VR 
        tool aims high 
         
        
      By 
      Kimberly Patch, 
      Technology Research News 
       
      We've known for a very long time that when 
        it comes to learning some things, there's no substitute for experience. 
        Researchers working to make virtual environments stand in for the real 
        thing have spent the past few decades learning that actual experience 
        is very hard to mimic.  
         
        A large group of researchers from the University of Southern California 
        is working on a virtual environment that coordinates a raft of technologies 
        -- and some Hollywood craft -- to take a step toward this end.  
         
        The project, funded by the U.S. Army, simulates a war-torn village where 
        an officer on a peacekeeping mission has to make a difficult choice between 
        joining a unit that is under attack and slowing down to get medical help 
        for a boy hurt by an Army truck.  
         
        The technology could ultimately be used to represent any type of environment, 
        allowing people to travel to and learn by experience in places and times 
        where they couldn't ordinarily go, said Jeff Rickel, a project leader 
        at the University of Southern California's Information Sciences Institute. 
        "If you want to teach kids about ancient Greece... there's probably no 
        substitute for just putting them in ancient Greece, [and] letting them 
        experience the sights and the sounds... and interact with the people," 
        he said.  
         
        Making an environment that includes believable human characters, however, 
        is a difficult task involving a lot of interconnecting technology.  
         
        On the output side -- technologies that allow a human to experience the 
        environment -- the researchers used 3-D computer modeling to project life-size 
        figures on an 8- by 130-foot curved screen, a 12-speaker surround sound 
        system, software models of emotion, a flexible storyline, speech generation 
        software, and computer agent software that allows characters to gesture 
        as they speak.  
         
        On the input side -- technologies that allow the computer-generated characters 
        to react to the human using the system -- the researchers are tackling 
        several speech recognition challenges and are using computer 
        vision to understand pointing gestures.  
         
        The researchers also used Hollywood scriptwriters to make the scenario 
        emotionally convincing. "You get engrossed in [a movie] because the writers 
        and directors have done such a nice job of making it compelling and gripping. 
        We want to create stories that are so emotionally gripping that people 
        forget their training situation and react the way they would as if they 
        were really in the field," Rickel said.  
         
        The difficult part is coordinating everything, because the various technologies 
        have many interdependencies that the individual components don't address, 
        said Rickel.
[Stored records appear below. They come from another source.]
Lemma accept_connection_spec listener n s cl :
  live e [a] s -> sv_store s !! a = Some cl -> net_Conn (cl_Net cl) = true -> is_u8 (version_of cl) ->
  stream_of cl = drop n whole ->
  wpu (panics_on whole) (accept_connection e a listener) s (fun r s' =>
    match r with inl _ => exists n', reading n' s' | inr _ => live e [a] s' end).
Proof.
  intros Hs Ha Hc Hv Hst. pose proof (so_clients _ _ (proj1 Hs) a cl Ha) as Hcl.
  unfold accept_connection. apply wpu_bind, wpu_in_context.
  eapply wpu_on_client; [exact Ha|by apply (readConnectionPacket_spec _ n)|].
  intros r cv1 s1 (k & E1 & Hr) Ho1. cbn [cv_client] in E1. rewrite E1 in Ho1.
  pose proof (live_only _ _ _ Hs (with_stream_ok cl _ Hcl) Ho1) as Hs1. apply only_client_lookup in Ho1 as Ha1.
  destruct r as [pk|err]; [|done].
  set (cl1 := with_stream cl (drop k whole)) in *. pose proof (with_stream_ok cl (drop k whole) Hcl) as Hcl1. fold cl1 in Hcl1.
  set (cl2 := ParseConnect (ev_Options e) (ev_xid e) cl1 listener pk).
  assert (Hcl2 : client_ok e cl2) by (apply (ParseConnect_ok e He); [done|by apply connect_ok_typed]).
  apply wpu_bind. apply (wpu_on_client _ (fun r cv => r = inl tt /\ cv_client cv = cl2) a _ s1 cl1); [done|by right|].
  intros r2 cv2 s2 [-> E2] Ho2. rewrite E2 in Ho2.
  pose proof (live_only _ _ _ Hs1 Hcl2 Ho2) as Hs2. apply only_client_lookup in Ho2 as Ha2.
  assert (Hr2 : reading k s2).
  { split; [done|]. exists cl2. split; [done|]. split; [done|]. change (is_u8 (pk_ProtocolVersion pk)). apply Hr. }
  apply wpu_wp. eapply wp_mono; [|].
  - apply (wp_bind _ _ _ (fun r s' => match r with inl _ => reading k s' | inr _ => reading k s' end)).
    unfold wp at 1. rewrite (look a s2 cl2 Ha2). apply wp_bind, wp_get_state.
    assert (HSend : forall c, keeps (reading k) (on_client a (SendConnack e c false None))).
    { intros c. apply reading_on_client; [by apply keeps_SendConnack|apply frames_core, frames_SendConnack]. }
    destruct (_ <=? _).
    { apply (keeps_bind _ _ _ (keeps_ignore _ _ (HSend _)) (fun _ => keeps_throw _ _) s2 Hr2). }
    destruct (negb (bool_decide _)).
    { apply (keeps_bind _ _ _ (keeps_in_context _ _ _ (HSend _)) (fun _ => keeps_throw _ _) s2 Hr2). }
    destruct (hk_OnConnect _ _ _) as [err|]; [by apply wp_throw|].
    revert Hr2. generalize s2. change (keeps (reading k) (
      on_client a (set_client (fun cl => refreshDeadline (ev_now e) cl (st_Keepalive (cl_State cl))));;
      cl ← on_client a get_client;
      if negb (hk_OnConnectAuthenticate (ev_Hooks e) cl pk) then
        in_context !"invalid connection send ack" (on_client a (SendConnack e ErrBadUsernameOrPassword false None));;
        throw (ECode ErrBadUsernameOrPassword)
      else mret (pk, validateConnect e cl2 pk))).
    apply keeps_bind; [|intros _; apply keeps_bind; [apply reading_on_client; [|done]; by intros cv Hcv|intros cl3]].
    + apply reading_on_client.
      * apply keeps_modify. intros cv Hcv. exact (proj1 (refreshDeadline_same _ _ Hcv)).
      * apply frames_set_identity. intros c. unfold refreshDeadline. cbv beta. by destruct (net_Conn (cl_Net c)) eqn:Ec.
    + destruct (negb _); [|apply keeps_ret]. apply keeps_bind; [apply keeps_in_context, HSend|intros _; apply keeps_throw].
  - intros [x|err] s' H; [by exists k|apply H].
Qed.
For example, adding a model of emotion to a character means 
        coordinating it with the character's natural 
        language understanding, speech synthesis and decision-making software, 
        he said.  
         
        "One of the challenges is to assemble this team of experts in all these 
        different areas... and not just plug the stuff together, but have them 
        hash out how these modules actually work together to create one virtual 
        human," said Rickel.  
         
        The characters were built from intelligent agent software developed in 
        an earlier project. The original agent was a humanlike knowledge base 
        that was able to show the user around an environment, point to things, 
        and explain them.  
         
        The project's aim is to make more realistic characters that have emotions, 
        finely tuned gestures, an understanding of users' gestures, an ability 
        to recognize words in noisy environments and eventually an ability to 
        interpret word meanings.  
         
        In their pursuit of more realistic characters, the researchers also subtracted 
        something from the original agent: its omniscient knowledge of its environment, 
        like how much gas is in a certain tank. Now the characters have to look 
        at gauges in order to gain that knowledge, as a human would.  
         
        In the army scenario, the researchers are trying to create a realistically 
        stressful environment, said Rickel "One of the ways we do that is to create 
        characters in the story that are getting emotional and... affecting the 
        user through these emotions," he said.  
         
        In the simulation, the lieutenant played by the user is tugged in two 
        different directions by emotional displays from various characters. Radio 
        calls from the user's unit downtown get increasingly angry, "saying 'where 
        are you, we're taking fire, we need your help, you're letting us down'," 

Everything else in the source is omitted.